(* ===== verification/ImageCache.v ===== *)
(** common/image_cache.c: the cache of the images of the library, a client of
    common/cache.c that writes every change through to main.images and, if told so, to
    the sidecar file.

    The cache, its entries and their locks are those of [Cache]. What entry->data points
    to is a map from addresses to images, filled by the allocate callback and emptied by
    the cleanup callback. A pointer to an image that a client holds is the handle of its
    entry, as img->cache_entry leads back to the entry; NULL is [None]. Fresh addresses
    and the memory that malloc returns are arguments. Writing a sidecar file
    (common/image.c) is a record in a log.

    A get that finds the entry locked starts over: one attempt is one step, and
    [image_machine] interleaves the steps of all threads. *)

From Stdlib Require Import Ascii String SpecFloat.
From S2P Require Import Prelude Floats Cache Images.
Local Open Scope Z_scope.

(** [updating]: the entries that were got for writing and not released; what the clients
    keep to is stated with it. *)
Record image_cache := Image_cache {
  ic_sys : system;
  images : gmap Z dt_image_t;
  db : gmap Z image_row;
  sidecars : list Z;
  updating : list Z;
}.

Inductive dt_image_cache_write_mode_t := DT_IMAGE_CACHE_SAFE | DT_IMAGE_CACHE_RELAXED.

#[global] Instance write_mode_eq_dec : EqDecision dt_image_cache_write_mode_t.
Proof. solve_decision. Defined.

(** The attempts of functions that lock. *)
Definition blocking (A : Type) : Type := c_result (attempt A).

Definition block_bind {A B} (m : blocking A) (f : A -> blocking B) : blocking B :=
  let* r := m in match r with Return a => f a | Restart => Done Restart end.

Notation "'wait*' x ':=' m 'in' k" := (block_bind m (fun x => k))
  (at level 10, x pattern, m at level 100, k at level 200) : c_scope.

────────────────────────────────────────

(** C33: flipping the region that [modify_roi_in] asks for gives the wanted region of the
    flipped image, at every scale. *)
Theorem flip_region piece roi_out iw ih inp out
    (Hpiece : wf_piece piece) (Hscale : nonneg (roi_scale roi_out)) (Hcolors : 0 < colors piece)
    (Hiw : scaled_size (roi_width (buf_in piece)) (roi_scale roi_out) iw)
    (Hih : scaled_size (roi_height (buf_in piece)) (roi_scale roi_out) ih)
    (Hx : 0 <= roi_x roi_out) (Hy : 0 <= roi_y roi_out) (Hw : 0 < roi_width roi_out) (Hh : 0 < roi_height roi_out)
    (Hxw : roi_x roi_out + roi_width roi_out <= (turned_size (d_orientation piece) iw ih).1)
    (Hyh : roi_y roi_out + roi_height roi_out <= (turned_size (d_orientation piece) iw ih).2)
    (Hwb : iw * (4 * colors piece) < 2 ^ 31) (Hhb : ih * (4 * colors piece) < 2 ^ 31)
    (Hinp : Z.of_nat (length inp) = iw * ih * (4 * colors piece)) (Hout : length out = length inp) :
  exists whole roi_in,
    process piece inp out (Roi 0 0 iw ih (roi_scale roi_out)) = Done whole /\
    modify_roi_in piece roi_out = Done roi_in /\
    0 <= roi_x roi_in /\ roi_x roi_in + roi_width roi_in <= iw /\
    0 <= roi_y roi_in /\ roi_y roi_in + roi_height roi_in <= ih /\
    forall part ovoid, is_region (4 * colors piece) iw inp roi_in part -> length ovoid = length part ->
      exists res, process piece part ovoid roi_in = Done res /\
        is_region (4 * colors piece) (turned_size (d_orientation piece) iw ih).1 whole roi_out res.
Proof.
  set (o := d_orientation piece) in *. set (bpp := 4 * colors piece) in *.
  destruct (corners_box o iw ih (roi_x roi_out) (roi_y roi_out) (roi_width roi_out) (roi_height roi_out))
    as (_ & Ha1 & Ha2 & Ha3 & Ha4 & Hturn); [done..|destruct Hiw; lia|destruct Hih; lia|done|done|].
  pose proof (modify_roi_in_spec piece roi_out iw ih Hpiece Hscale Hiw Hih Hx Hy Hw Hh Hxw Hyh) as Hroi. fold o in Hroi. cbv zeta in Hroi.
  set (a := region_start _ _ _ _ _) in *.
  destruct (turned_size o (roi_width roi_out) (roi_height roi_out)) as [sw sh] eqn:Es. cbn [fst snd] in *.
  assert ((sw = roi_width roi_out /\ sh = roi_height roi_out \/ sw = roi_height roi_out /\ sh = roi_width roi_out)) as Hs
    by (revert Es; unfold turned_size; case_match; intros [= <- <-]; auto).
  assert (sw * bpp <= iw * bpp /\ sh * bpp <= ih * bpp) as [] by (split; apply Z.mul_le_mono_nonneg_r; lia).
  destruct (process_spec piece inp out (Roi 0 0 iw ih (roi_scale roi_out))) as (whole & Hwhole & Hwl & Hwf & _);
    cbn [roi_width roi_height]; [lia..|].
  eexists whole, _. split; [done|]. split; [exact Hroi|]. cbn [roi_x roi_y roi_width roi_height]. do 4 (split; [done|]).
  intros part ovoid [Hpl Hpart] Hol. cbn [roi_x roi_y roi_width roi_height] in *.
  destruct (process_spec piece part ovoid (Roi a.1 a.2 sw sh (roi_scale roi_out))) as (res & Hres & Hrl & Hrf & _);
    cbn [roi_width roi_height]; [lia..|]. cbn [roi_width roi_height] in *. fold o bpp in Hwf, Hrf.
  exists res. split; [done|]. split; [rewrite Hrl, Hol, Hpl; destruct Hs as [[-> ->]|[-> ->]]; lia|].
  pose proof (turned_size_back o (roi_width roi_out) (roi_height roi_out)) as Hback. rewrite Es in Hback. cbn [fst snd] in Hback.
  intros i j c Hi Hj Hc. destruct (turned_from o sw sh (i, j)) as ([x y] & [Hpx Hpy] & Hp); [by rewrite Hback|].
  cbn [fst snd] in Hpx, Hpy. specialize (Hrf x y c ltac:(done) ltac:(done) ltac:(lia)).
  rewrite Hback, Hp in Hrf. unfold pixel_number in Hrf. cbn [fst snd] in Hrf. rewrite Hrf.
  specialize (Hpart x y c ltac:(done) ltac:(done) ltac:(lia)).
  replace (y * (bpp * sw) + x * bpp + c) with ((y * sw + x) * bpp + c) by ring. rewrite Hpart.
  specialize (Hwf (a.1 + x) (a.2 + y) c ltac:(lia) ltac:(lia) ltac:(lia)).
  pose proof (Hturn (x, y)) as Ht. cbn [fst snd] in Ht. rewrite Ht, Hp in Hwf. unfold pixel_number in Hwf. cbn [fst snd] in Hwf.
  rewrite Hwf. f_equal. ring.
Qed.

────────────────────────────────────────

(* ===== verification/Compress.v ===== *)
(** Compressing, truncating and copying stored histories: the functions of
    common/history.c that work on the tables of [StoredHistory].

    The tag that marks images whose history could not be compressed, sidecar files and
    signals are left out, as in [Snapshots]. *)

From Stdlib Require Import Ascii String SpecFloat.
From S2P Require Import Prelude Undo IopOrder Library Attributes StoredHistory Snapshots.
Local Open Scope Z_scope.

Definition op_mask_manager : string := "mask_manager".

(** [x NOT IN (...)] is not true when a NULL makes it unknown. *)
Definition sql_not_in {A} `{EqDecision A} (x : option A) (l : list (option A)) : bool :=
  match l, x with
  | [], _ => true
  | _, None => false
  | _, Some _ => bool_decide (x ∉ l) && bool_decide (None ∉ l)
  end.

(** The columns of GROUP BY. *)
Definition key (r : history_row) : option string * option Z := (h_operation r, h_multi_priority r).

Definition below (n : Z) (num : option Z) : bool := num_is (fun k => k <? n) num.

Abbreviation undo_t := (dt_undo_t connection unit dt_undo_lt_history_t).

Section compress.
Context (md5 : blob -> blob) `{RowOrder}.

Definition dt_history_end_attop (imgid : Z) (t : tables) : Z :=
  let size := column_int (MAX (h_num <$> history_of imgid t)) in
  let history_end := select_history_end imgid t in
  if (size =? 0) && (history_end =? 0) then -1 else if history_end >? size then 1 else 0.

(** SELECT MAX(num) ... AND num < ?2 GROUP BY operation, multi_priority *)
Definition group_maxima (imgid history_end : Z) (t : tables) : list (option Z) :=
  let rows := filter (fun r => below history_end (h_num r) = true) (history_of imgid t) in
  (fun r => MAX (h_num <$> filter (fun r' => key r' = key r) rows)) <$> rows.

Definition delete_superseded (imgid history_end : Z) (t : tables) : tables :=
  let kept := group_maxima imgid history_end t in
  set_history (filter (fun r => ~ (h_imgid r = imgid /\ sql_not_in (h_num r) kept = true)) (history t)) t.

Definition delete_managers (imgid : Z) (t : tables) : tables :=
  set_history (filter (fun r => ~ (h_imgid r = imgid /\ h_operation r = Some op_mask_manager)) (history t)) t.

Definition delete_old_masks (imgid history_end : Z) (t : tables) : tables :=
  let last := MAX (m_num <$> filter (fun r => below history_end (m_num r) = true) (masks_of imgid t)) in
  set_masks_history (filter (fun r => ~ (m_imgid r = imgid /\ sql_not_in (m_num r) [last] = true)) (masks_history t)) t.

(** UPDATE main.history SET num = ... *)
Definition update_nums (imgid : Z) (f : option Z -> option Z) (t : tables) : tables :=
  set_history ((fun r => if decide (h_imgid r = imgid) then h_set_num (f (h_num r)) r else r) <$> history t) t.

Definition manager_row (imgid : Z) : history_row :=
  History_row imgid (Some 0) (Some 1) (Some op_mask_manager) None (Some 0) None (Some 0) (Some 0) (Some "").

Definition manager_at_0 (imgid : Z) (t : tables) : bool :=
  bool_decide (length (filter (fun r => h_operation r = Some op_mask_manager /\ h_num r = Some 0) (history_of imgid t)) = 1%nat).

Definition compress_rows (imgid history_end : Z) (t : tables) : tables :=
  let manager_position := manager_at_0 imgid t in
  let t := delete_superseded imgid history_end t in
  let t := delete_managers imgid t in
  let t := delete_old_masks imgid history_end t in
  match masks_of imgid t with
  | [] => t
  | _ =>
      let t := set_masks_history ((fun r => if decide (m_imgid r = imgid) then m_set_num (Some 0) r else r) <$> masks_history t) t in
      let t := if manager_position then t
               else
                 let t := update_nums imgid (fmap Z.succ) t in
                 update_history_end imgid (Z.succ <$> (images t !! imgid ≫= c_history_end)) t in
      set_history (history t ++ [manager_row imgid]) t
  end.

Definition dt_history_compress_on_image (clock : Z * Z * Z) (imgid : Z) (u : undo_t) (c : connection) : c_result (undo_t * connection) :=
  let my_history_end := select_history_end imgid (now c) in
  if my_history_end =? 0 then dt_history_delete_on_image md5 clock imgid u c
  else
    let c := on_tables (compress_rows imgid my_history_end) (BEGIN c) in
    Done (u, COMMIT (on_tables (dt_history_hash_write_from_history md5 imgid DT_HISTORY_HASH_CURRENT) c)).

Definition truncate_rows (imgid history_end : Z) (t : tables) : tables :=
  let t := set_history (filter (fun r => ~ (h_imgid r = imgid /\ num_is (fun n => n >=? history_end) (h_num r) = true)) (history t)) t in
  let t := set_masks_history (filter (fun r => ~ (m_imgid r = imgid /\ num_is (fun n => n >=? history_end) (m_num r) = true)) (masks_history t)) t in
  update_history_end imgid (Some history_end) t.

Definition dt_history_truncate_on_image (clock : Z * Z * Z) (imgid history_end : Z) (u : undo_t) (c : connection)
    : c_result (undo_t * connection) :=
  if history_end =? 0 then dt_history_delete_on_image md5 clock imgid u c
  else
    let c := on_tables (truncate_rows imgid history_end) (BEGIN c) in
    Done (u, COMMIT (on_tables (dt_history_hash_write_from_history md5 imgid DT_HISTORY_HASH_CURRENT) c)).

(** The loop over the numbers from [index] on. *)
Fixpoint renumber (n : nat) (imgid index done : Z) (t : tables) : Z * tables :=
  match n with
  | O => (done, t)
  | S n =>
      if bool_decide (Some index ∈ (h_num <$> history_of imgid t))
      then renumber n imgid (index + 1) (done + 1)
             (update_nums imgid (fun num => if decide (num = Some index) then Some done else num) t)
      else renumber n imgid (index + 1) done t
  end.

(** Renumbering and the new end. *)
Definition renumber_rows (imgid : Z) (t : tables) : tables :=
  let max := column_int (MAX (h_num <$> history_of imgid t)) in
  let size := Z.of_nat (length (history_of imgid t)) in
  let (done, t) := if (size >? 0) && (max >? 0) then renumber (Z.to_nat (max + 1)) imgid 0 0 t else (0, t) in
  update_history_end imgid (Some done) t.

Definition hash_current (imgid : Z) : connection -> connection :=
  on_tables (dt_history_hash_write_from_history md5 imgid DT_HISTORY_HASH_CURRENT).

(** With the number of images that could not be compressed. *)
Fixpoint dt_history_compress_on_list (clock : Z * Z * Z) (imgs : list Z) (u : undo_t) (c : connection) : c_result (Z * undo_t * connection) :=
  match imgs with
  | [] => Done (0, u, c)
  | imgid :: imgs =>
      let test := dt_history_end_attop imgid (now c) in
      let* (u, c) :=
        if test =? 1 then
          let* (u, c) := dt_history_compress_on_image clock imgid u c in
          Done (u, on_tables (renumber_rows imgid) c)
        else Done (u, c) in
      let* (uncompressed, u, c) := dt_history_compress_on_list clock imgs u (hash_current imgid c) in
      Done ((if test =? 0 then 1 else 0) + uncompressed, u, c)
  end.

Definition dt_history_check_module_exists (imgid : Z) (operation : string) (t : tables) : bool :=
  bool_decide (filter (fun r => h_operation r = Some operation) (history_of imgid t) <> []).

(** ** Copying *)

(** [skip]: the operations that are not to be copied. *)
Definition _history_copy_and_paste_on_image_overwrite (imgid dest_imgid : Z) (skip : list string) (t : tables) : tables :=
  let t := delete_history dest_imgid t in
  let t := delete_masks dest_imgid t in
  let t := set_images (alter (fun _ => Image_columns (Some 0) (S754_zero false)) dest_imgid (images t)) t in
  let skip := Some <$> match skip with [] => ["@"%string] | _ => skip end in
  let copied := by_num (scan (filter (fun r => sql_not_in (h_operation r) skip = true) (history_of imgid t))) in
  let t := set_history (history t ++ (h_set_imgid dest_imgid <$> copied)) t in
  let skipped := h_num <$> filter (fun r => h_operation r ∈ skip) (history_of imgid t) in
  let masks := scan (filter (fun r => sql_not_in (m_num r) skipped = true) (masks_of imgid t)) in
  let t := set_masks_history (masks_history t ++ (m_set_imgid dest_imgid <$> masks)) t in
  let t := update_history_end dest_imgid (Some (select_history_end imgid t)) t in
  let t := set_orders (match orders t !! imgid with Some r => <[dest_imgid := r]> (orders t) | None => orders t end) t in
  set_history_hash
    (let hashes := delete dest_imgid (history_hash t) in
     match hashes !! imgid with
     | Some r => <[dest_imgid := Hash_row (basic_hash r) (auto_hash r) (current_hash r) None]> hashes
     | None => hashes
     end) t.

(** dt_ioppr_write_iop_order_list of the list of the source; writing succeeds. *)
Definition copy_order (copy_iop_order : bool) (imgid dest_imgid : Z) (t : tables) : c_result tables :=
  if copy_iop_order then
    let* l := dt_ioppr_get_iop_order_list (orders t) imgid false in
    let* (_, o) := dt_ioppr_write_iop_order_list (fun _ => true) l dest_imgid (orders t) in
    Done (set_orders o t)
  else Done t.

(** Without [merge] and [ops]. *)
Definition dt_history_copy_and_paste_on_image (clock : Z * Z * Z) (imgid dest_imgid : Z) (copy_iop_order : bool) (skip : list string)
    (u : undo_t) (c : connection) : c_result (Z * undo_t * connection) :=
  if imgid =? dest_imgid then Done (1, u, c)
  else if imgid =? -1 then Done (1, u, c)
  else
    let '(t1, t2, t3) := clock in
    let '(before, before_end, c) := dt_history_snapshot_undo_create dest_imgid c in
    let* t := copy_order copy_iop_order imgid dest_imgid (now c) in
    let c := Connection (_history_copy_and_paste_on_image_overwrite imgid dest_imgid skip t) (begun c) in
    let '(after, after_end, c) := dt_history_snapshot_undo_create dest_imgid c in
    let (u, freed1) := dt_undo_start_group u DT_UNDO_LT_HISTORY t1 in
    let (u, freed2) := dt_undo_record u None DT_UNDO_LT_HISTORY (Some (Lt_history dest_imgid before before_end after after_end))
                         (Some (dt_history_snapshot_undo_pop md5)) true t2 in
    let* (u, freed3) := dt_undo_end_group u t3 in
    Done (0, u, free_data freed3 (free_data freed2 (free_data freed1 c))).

────────────────────────────────────────

» **What needs to be done**
Begin with the line above that has "as (_ & Ha1" and continue through the line that has "exists res. split;", setting each one down exactly. Stop there.

» **Answer area**
    as (_ & Ha1 & Ha2 & Ha3 & Ha4 & Hturn); [done..|destruct Hiw; lia|destruct Hih; lia|done|done|].
  pose proof (modify_roi_in_spec piece roi_out iw ih Hpiece Hscale Hiw Hih Hx Hy Hw Hh Hxw Hyh) as Hroi. fold o in Hroi. cbv zeta in Hroi.
  set (a := region_start _ _ _ _ _) in *.
  destruct (turned_size o (roi_width roi_out) (roi_height roi_out)) as [sw sh] eqn:Es. cbn [fst snd] in *.
  assert ((sw = roi_width roi_out /\ sh = roi_height roi_out \/ sw = roi_height roi_out /\ sh = roi_width roi_out)) as Hs
    by (revert Es; unfold turned_size; case_match; intros [= <- <-]; auto).
  assert (sw * bpp <= iw * bpp /\ sh * bpp <= ih * bpp) as [] by (split; apply Z.mul_le_mono_nonneg_r; lia).
  destruct (process_spec piece inp out (Roi 0 0 iw ih (roi_scale roi_out))) as (whole & Hwhole & Hwl & Hwf & _);
    cbn [roi_width roi_height]; [lia..|].
  eexists whole, _. split; [done|]. split; [exact Hroi|]. cbn [roi_x roi_y roi_width roi_height]. do 4 (split; [done|]).
  intros part ovoid [Hpl Hpart] Hol. cbn [roi_x roi_y roi_width roi_height] in *.
  destruct (process_spec piece part ovoid (Roi a.1 a.2 sw sh (roi_scale roi_out))) as (res & Hres & Hrl & Hrf & _);
    cbn [roi_width roi_height]; [lia..|]. cbn [roi_width roi_height] in *. fold o bpp in Hwf, Hrf.
  exists res. split; [done|]. split; [rewrite Hrl, Hol, Hpl; destruct Hs as [[-> ->]|[-> ->]]; lia|].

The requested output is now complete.